Google Colab suddenly crashes everytime I run backward()

Hi There,
I can’t figure out what went wrong here, I have a simple convolutional network for 128 output features and pytorch lightning framework for train procedure.

The notebook I’m about to share works fine on my computer, no probelm
but Google Colab suddenly crashes and restart runtime when running cell trainer.fit(..)

Colab kernel output log is not much help, I track down the code and I this crash happens when calling backward() for pytorch training !

this means the dataloader, model and loss calculation works without any problem but when pytorch tries to backward with loss value runtime hit this problem

notebook:

screen shot, the restart hit in last cell

Does it run with dummy inputs? Does it run without pytorch lightning?
There are many things going on here :sweat_smile:
Does it crash without throwing an exception?

Hi @JuanFMontesinos,
this notebook runs without any problem on my machine, the model and training method works with dummy inputs, I even tried get batch from dataloader and feed into model and run loss function and all worked just fine !

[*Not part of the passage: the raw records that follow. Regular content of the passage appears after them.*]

(** * A documentation-generation proxy: shallow embedding of [app.py]

    The program is a small Flask backend.  [generate_docs] validates the
    posted payload, builds a prompt, picks one of two text-generation
    providers from the credentials found in the process environment and
    turns the provider's [(ok, text)] pair into an HTTP response.
    [call_huggingface] posts to the inference router and, on a 404, walks
    a list of fallback models; [call_openai] goes through the optional
    chat-completion client.

    Python values are embedded as the inductive type [value]; exceptions
    and the log of outbound calls are threaded by a small monad [M]; the
    outside world (the HTTP layer, the optional SDK, the environment) is a
    record of oracles whose answers may depend on the calls made so far. *)

From Stdlib Require Import ZArith Ascii String DecimalString Lia.
From stdpp Require Import base option list strings gmap.

Local Open Scope string_scope.
Local Open Scope Z_scope.

(** ** Python values *)

(** A float is observed by the program only through [bool(x)] and
    [repr(x)]; it is carried as these two observations. *)
Record pyfloat : Type := mk_float {
  float_truth : bool;
  float_repr : string
}.

#[local] Set Warnings "-register-all".

(** What [resp.json()] and [request.json] can produce.  A [str] is a
    sequence of code points below 256; a [dict] keeps its insertion order
    and is looked up by its first matching key. *)
Inductive value : Type :=
| VNone
| VBool (b : bool)
| VInt (z : Z)
| VFloat (f : pyfloat)
| VStr (s : string)
| VList (l : list value)
| VDict (d : list (string * value)).

Module Py.

(** *** Characters and text *)

Definition chr (n : nat) : ascii := ascii_of_nat n.
Definition ord (c : ascii) : nat := nat_of_ascii c.

Definition squote : ascii := chr 39.
Definition dquote : ascii := chr 34.
Definition backslash : ascii := chr 92.
Definition newline : string := String (chr 10) EmptyString.

Definition hex_digit (n : nat) : ascii :=
  if (n <? 10)%nat then chr (48 + n) else chr (87 + n).

(** [\xhh], two lower-case hexadecimal digits. *)
Definition hex_escape (c : ascii) : string :=
  String backslash
    (String "x"
       (String (hex_digit (ord c / 16))
          (String (hex_digit (ord c mod 16)) EmptyString))).

(** [str.isprintable] on one code point of the Latin-1 range. *)
Definition isprintable (c : ascii) : bool :=
  let n := ord c in
  if (n <? 32)%nat then false
  else if (n <? 127)%nat then true
  else if (n <? 161)%nat then false
  else negb (n =? 173)%nat.

Fixpoint contains_char (c : ascii) (s : string) : bool :=
  match s with
  | EmptyString => false
  | String a s' => if Ascii.eqb a c then true else contains_char c s'
  end.

Definition repr_char (quote c : ascii) : string :=
  if Ascii.eqb c quote || Ascii.eqb c backslash
  then String backslash (String c EmptyString)
  else if (ord c =? 9)%nat then String backslash "t"
  else if (ord c =? 10)%nat then String backslash "n"
  else if (ord c =? 13)%nat then String backslash "r"
  else if isprintable c then String c EmptyString
  else hex_escape c.

Fixpoint repr_chars (quote : ascii) (s : string) : string :=
  match s with
  | EmptyString => EmptyString
  | String c s' => repr_char quote c +:+ repr_chars quote s'
  end.

(** [repr(s)] for a [str]: single quotes, unless the text holds a single
    quote and no double quote. *)
Definition repr_str (s : string) : string :=
  let quote :=
    if contains_char squote s && negb (contains_char dquote s)
    then dquote else squote in
  String quote (repr_chars quote s +:+ String quote EmptyString).

(** [str(n)] for an [int]. *)
Definition str_int (z : Z) : string := NilZero.string_of_int (Z.to_int z).

(** [sep.join(parts)] *)
Fixpoint join (sep : string) (parts : list string) : string :=
  match parts with
  | [] => EmptyString
  | [p] => p
  | p :: ps => p +:+ sep +:+ join sep ps
  end.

so, what happens is trainer runs the train method for 2 or 3 times (get batch -> feed model -> calculate loss -> pytorch lightning do backward()) and suddenly colab runtime gets restarted

no handy report, no guess, all I got is the kernel logs on the right corner of screenshot

I successfully trained this model for 2 epochs on my 8GB ram, 4 core CPU so I am not sure if I hit the hardware limitations on colab either…

It’s difficult to know,
I’d bet for OOM or out of disk (are u logging a lot)?

Are you sure you are running the train method?
P-lightning usually runs some validation iters first.

It’s strange you don’t get an exception or anything similar.
Lastly you could check the libraries. You may be using incompatible libraries. For example I realised colab’s torchaudio doesn’t have cuda enabled.

Hi @JuanFMontesinos , I really appreciate the effort you have contributed to my problem
I ended up open this issue and the version of pytorch-lightning had tensorboard conflict. suggested version fixes the problem.